Work task :: The lines to return are those below that contain the word "Hitems".

Exercise materials ::
Lemma sl_insert_new tx l : (forall y, y ∈ l -> Tx.Nonce y <> Tx.Nonce tx) -> sl_insert tx l ≡ₚ tx :: l.
Proof.
  induction l as [|x l IH]; intros H; cbn [sl_insert]; [done|]. destruct (_ <? _); [done|].
  destruct (Z.eqb_spec (Tx.Nonce tx) (Tx.Nonce x)); [exfalso; apply (H x); [apply list.elem_of_cons; by left|lia]|].
  rewrite IH; [by constructor|]. intros y Hy. apply H, list.elem_of_cons. by right.
Qed.

Lemma sl_insert_old tx l old : ascending l -> old ∈ l -> Tx.Nonce old = Tx.Nonce tx -> Tx.Nonce <$> sl_insert tx l = Tx.Nonce <$> l.
Proof.
  intros H Ho E. induction l as [|x l IH]; cbn [sl_insert]; [by apply elem_of_nil in Ho|]. apply ascending_cons in H as [H1 H2].
  destruct (Z.ltb_spec (Tx.Nonce tx) (Tx.Nonce x)).
  - apply list.elem_of_cons in Ho as [->|Ho]; [lia|]. apply H2 in Ho. lia.
  - destruct (Z.eqb_spec (Tx.Nonce tx) (Tx.Nonce x)) as [E'|Hne]; [by cbn; rewrite E'|]. cbn. f_equal.
    apply IH; [done|]. apply list.elem_of_cons in Ho as [->|Ho]; [lia|done].
Qed.

Lemma items_of_sl_insert tx l : ascending l -> items_of (sl_insert tx l) = <[Tx.Nonce tx := tx]> (items_of l).
Proof.
  intros H. apply map_eq. intros n. apply option_eq. intros y.
  rewrite items_of_lookup, elem_of_sl_insert, lookup_insert_Some, items_of_lookup by (done || by apply ascending_sl_insert).
  split; [intros [[->|[Hy Hne]] <-]; [by left|by right]|]. intros [[<- ->]|[Hne [Hy <-]]]; [tauto|split; [right; split; [done|congruence]|done]].
Qed.

Lemma Put_ok tx m l : repr m l -> 0 <= Tx.Nonce tx < two64 -> exists m', Put tx m = Done ((), m') /\ repr m' (sl_insert tx l).
Proof.
  intros [[Hs Hn Hit Hh Hi] _] Htx. eexists. split; [done|]. split; [|by left].
  assert (Hx : heap.is_heap Z.ltb (index (mkMap (<[Tx.Nonce tx := tx]> (items m))
      match items m !! Tx.Nonce tx with None => heap.Push Z.ltb (index m) (Tx.Nonce tx) | Some _ => index m end None)) /\
    match items m !! Tx.Nonce tx with None => heap.Push Z.ltb (index m) (Tx.Nonce tx) | Some _ => index m end
      ≡ₚ Tx.Nonce <$> sl_insert tx l).
  { cbn. destruct (items m !! Tx.Nonce tx) as [old|] eqn:E; rewrite Hit in E.
    - apply items_of_lookup in E as [Ho Eo]; [|done]. by rewrite (sl_insert_old tx l old).
    - destruct (heap.Push_ok Z.ltb (index m) (Tx.Nonce tx) Hh) as [H1 H2]. split; [done|]. rewrite H2, Hi, sl_insert_new; [done|].
      intros y Hy En. assert (E' : items_of l !! Tx.Nonce tx = Some y) by by apply items_of_lookup. congruence. }
  split; cbn; [by apply ascending_sl_insert| |by rewrite Hit, items_of_sl_insert|apply Hx|apply Hx].
  apply list.Forall_forall. intros y [->|[Hy _]]%elem_of_sl_insert; [done|by rewrite list.Forall_forall in Hn; apply Hn|done].
Qed.

(** ** Filters *)

Lemma ascending_filter (P : T -> Prop) `{forall x, Decision (P x)} l : ascending l -> ascending (base.filter P l).
Proof. intros Hs. eapply ascending_sublist; [done|]. apply sublist_filter. Qed.

Lemma Forall_sub {A} (P : A -> Prop) l l' : (forall x, x ∈ l' -> x ∈ l) -> Forall P l -> Forall P l'.
Proof. rewrite !list.Forall_forall. auto. Qed.

Lemma in_filter (P : T -> Prop) `{forall x, Decision (P x)} (l : list T) x : x ∈ base.filter P l -> x ∈ l.
Proof. by intros [_ ?]%list_elem_of_filter. Qed.

Notation holds g := (fun tx => g tx = true).
Notation fails g := (fun tx => g tx = false).

Lemma filter_loop_ok f g (entries : list (Z * T)) : forall (m : Map) removed,
  (forall n tx, (n, tx) ∈ entries -> f tx = Done (g tx)) ->
  exists m', filter_loop f entries removed m = Done (removed ++ base.filter (holds g) entries.*2, m') /\
    index m' = index m /\ cache m' = cache m /\
    forall n tx, items m' !! n = Some tx <-> items m !! n = Some tx /\ forall tx', (n, tx') ∈ entries -> g tx' = false.
Proof.
  induction entries as [|[n tx] entries IH]; intros m removed Hf; cbn [filter_loop].
  { exists m. rewrite app_nil_r. split_and!; try done. intros n tx. split; [|tauto]. intros H. split; [done|]. by intros tx' ?%elem_of_nil. }
  assert (Hf' : forall n tx, (n, tx) ∈ entries -> f tx = Done (g tx)) by (intros; eapply Hf, list.elem_of_cons; by right).
  unfold mbind, M_bind, outcome_to_M. rewrite (Hf n tx) by (apply list.elem_of_cons; by left). cbn [fmap list_fmap snd].
  rewrite list.filter_cons. destruct (g tx) eqn:E.
  - rewrite decide_True by done. unfold delete_item, modify.
    destruct (IH (mkMap (delete n (items m)) (index m) (cache m)) (removed ++ [tx]) Hf') as (m' & E' & H1 & H2 & H3).
    exists m'. rewrite E', <- app_assoc. split_and!; try done. intros k y. rewrite H3. cbn [items]. rewrite lookup_delete_Some. split.
    + intros [[Hne Hy] Ha]. split; [done|]. intros tx' [[= -> ->]|Hin]%list.elem_of_cons; [done|by apply Ha].
    + intros [Hy Ha]. split; [split; [|done]|intros tx' Hin; apply Ha, list.elem_of_cons; by right].
      intros ->. specialize (Ha tx ltac:(apply list.elem_of_cons; by left)). congruence.
  - rewrite decide_False by congruence. destruct (IH m removed Hf') as (m' & E' & H1 & H2 & H3). exists m'. rewrite E'. split_and!; try done.
    intros k y. rewrite H3. split; intros [Hy Ha]; (split; [done|]).
    + intros tx' [[= -> ->]|Hin]%list.elem_of_cons; [done|by apply Ha].
    + intros tx' Hin. apply Ha, list.elem_of_cons. by right.
Qed.

Section Ranges.
Context (iter : forall A : Type, list A -> list A) (iter_perm : forall A (l : list A), iter A l ≡ₚ l).

Lemma range_items m l : items m = items_of l -> ascending l -> iter _ (map_to_list (items m)) ≡ₚ pairs l.
Proof. intros E H. by rewrite iter_perm, E, items_of_list. Qed.

Lemma filter_ok f g m l : items m = items_of l -> ascending l -> (forall tx, tx ∈ l -> f tx = Done (g tx)) ->
  exists removed m', txsSortedMap.filter iter f m = Done (removed, m') /\ removed ≡ₚ base.filter (holds g) l /\
    index m' = index m /\ items m' = items_of (base.filter (fails g) l) /\
    cache m' = if 0 <? zlen removed then None else cache m.
Proof.
  intros Hit Hs Hf. unfold txsSortedMap.filter, get, mbind, M_bind. pose proof (range_items m l Hit Hs) as Hp.
  set (entries := iter _ (map_to_list (items m))) in *.
  destruct (filter_loop_ok f g entries m []) as (m1 & E & H1 & H2 & H3).
  { intros n tx. rewrite Hp, elem_of_pairs. intros [Hin _]. by apply Hf. }
  rewrite E. cbn [app]. set (removed := base.filter (holds g) entries.*2) in *.
  assert (Hrem : removed ≡ₚ base.filter (holds g) l) by (unfold removed; by rewrite Hp, pairs_snd).
  assert (Hitems : items m1 = items_of (base.filter (fails g) l)).
  { apply map_eq. intros n. apply option_eq. intros y. rewrite H3, items_of_lookup by by apply ascending_filter.
    rewrite list_elem_of_filter, Hit, items_of_lookup by done. split.
    - intros [[Hy <-] Ha]. split_and!; try done. apply Ha. rewrite Hp. by apply elem_of_pairs.
    - intros [[Hg Hy] <-]. split; [done|]. intros tx'. rewrite Hp, elem_of_pairs. intros [Hin En].
      by rewrite (ascending_inj l tx' y Hs Hin Hy En). }
  unfold set_cache, modify. destruct (0 <? zlen removed) eqn:Ez; eexists removed, _; (split; [reflexivity|]); (split; [done|]); cbn [index items cache]; by rewrite ?H1, ?H2, ?Hitems, Ez.
Qed.

Lemma reheap_ok m l : items m = items_of l -> ascending l -> Forall (fun tx => 0 <= Tx.Nonce tx < two64) l ->
  exists m', reheap iter m = Done ((), m') /\ repr m' l.
Proof.
  intros Hit Hs Hn. eexists. split; [done|]. split; [|by left].
  destruct (heap.Init_ok Z.ltb (iter _ (map_to_list (items m))).*1) as [H1 H2].
  split; try done. cbn [index]. rewrite H2, (range_items m l Hit Hs), pairs_fst. done.
Qed.

Lemma none_removed g l (removed : list T) : removed ≡ₚ base.filter (holds g) l -> zlen removed <= 0 -> base.filter (fails g) l = l.
Proof.
  intros Hp Hz. assert (removed = []) as ->. { destruct removed; [done|]. unfold zlen in Hz. cbn in Hz. lia. }
  symmetry in Hp. apply Permutation_nil_r in Hp. apply list_filter_all. apply list.Forall_forall. intros x Hx.
  destruct (g x) eqn:E; [|done]. assert (x ∈ base.filter (holds g) l) as Hi by by apply list_elem_of_filter. rewrite Hp in Hi. by apply elem_of_nil in Hi.
Qed.

Lemma Filter_ok f g m l : repr m l -> (forall tx, tx ∈ l -> f tx = Done (g tx)) ->
  exists removed m', txsSortedMap.Filter iter f m = Done (removed, m') /\ removed ≡ₚ base.filter (holds g) l /\
    repr m' (base.filter (fails g) l).
Proof.
  intros [[Hs Hn Hit Hh Hi] Hc] Hf. unfold txsSortedMap.Filter, mbind, M_bind.
  destruct (filter_ok f g m l Hit Hs Hf) as (removed & m1 & E & Hp & Hx & Hy & Ec). rewrite E.
  assert (Hn' : Forall (fun tx => 0 <= Tx.Nonce tx < two64) (base.filter (fails g) l)) by (eapply Forall_sub; [apply in_filter|done]).
  destruct (Z.ltb_spec 0 (zlen removed)).
  - destruct (reheap_ok m1 (base.filter (fails g) l) Hy ltac:(by apply ascending_filter) Hn') as (m2 & E2 & H2). rewrite E2. by exists removed, m2.
  - exists removed, m1. split; [done|]. split; [done|]. rewrite (none_removed g l removed Hp) in * by lia.
    split; [split; [done|done|done|by rewrite Hx|by rewrite Hx]|]. by rewrite Ec.
Qed.

Lemma flatten_ok m l : repr m l -> exists m', flatten iter m = Done (l, m') /\ repr m' l.
Proof.
  intros [Hc Hcache]. unfold flatten, get, mbind, M_bind. destruct Hcache as [E|E]; rewrite E.
  - assert (Hl : TxByNonce (iter _ (map_to_list (items m))).*2 = l).
    { destruct Hc as [Hs _ Hit _ _]. assert (Hp : (iter _ (map_to_list (items m))).*2 ≡ₚ l) by (by rewrite (range_items m l Hit Hs), pairs_snd).
      destruct (TxByNonce_ascending (iter _ (map_to_list (items m))).*2) as [H1 H2]; [rewrite Hp; by apply ascending_NoDup|].
      apply ascending_unique; [done|done|]. by rewrite H2. }
    rewrite Hl. eexists. split; [done|]. split; [by apply core_cache|by right].
  - exists m. split; [done|]. split; [done|by right].
Qed.
End Ranges.

(** ** Ready *)

(** The transactions whose nonces follow each other from [n], and the rest. *)
Fixpoint consecutive (n : Z) (l : list T) : list T * list T :=
  match l with
  | tx :: l => if Tx.Nonce tx =? n then let '(a, b) := consecutive (n + 1) l in (tx :: a, b) else ([], tx :: l)
  | [] => ([], [])
  end.

Lemma ready_loop_ok l : forall m fuel next ready, core m l -> (length l < fuel)%nat ->
  exists m', ready_loop fuel next ready m = Done (ready ++ (Some <$> (consecutive next l).1), m') /\ core m' (consecutive next l).2.
Proof.
  induction l as [|tx l IH]; intros m fuel next ready Hc Hf; (destruct fuel as [|fuel]; [cbn in Hf; lia|]); cbn [ready_loop consecutive];
    unfold get, mbind, M_bind.
  { rewrite (core_empty _ Hc). exists m. cbn. by rewrite app_nil_r. }
  destruct (core_head _ _ _ Hc) as [rest Er]. rewrite Er. destruct (Z.eqb_spec (Tx.Nonce tx) next) as [<-|Hne].
  2: { exists m. cbn. by rewrite app_nil_r. }
  destruct (core_pop _ _ _ Hc) as (index' & E & Eit & _ & Hc'). unfold delete_item, pop_index, outcome_to_M, get, modify, mbind, M_bind.
  cbn [index items cache]. rewrite Eit, E. cbn [mret M_ret index items cache].
  specialize (IH (mkMap (delete (Tx.Nonce tx) (items m)) index' (cache m)) fuel (u64 (Tx.Nonce tx + 1)) (ready ++ [Some tx]) (Hc' _) ltac:(cbn in Hf; lia)).
  assert (consecutive (u64 (Tx.Nonce tx + 1)) l = consecutive (Tx.Nonce tx + 1) l) as Eq.
  { pose proof (core_nonces _ _ Hc) as Hn. pose proof (core_sorted _ _ Hc) as [_ Hlt]%ascending_cons.
    destruct l as [|y l]; [done|]. specialize (Hlt y ltac:(apply list.elem_of_cons; by left)).
    inversion_clear Hn as [|? ? Hx Hn']. inversion_clear Hn'. by rewrite u64_small by lia. }
  rewrite Eq in IH. destruct IH as (m' & E' & H'). exists m'. rewrite E'. destruct (consecutive (Tx.Nonce tx + 1) l) as [a b]. cbn in *.
  by rewrite <- app_assoc.
Qed.

(** What can be executed next: the run from the lowest nonce, if that is not too high. *)
Definition ready_of (start : Z) (l : list T) : list T * list T :=
  match l with
  | [] => ([], [])
  | tx :: _ => if start <? Tx.Nonce tx then ([], l) else consecutive (Tx.Nonce tx) l
  end.

Lemma Ready_ok start m l : repr m l -> exists m', Ready start m = Done (Some <$> (ready_of start l).1, m') /\ repr m' (ready_of start l).2.
Proof.
  intros [Hc Hcache]. unfold Ready, get, mbind, M_bind. destruct l as [|tx l].
  { rewrite (core_empty _ Hc). by exists m. }
  destruct (core_head _ _ _ Hc) as [rest Er]. rewrite Er. cbn [ready_of]. destruct (start <? Tx.Nonce tx); [by exists m|].
  destruct (ready_loop_ok (tx :: l) m (S (length (Tx.Nonce tx :: rest))) (Tx.Nonce tx) [] Hc) as (m' & E & Hc').
  { rewrite <- Er, (core_length _ _ Hc). lia. }
  rewrite E. eexists. split; [done|]. split; [by apply core_cache|by left].
Qed.

(** ** Cap *)

Lemma items_of_delete_last tx l : ascending (l ++ [tx]) -> delete (Tx.Nonce tx) (items_of (l ++ [tx])) = items_of l.
Proof.
  intros H. apply map_eq. intros n. apply option_eq. intros y. rewrite lookup_delete_Some, items_of_lookup by done.
  assert (Hl : ascending l) by (eapply ascending_sublist; [exact H|apply sublist_inserts_r; done]).
  rewrite items_of_lookup, elem_of_app, list_elem_of_singleton by done. unfold ascending in H. rewrite StronglySorted_app in H. destruct H as [H _].
  split; [intros [Hne [[Hy| ->] <-]]; done|]. intros [Hy <-]. specialize (H y tx Hy ltac:(by apply list_elem_of_singleton)). split; [lia|]. tauto.
Qed.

Response box ::
  assert (Hitems : items m1 = items_of (base.filter (fails g) l)).
  unfold set_cache, modify. destruct (0 <? zlen removed) eqn:Ez; eexists removed, _; (split; [reflexivity|]); (split; [done|]); cbn [index items cache]; by rewrite ?H1, ?H2, ?Hitems, Ez.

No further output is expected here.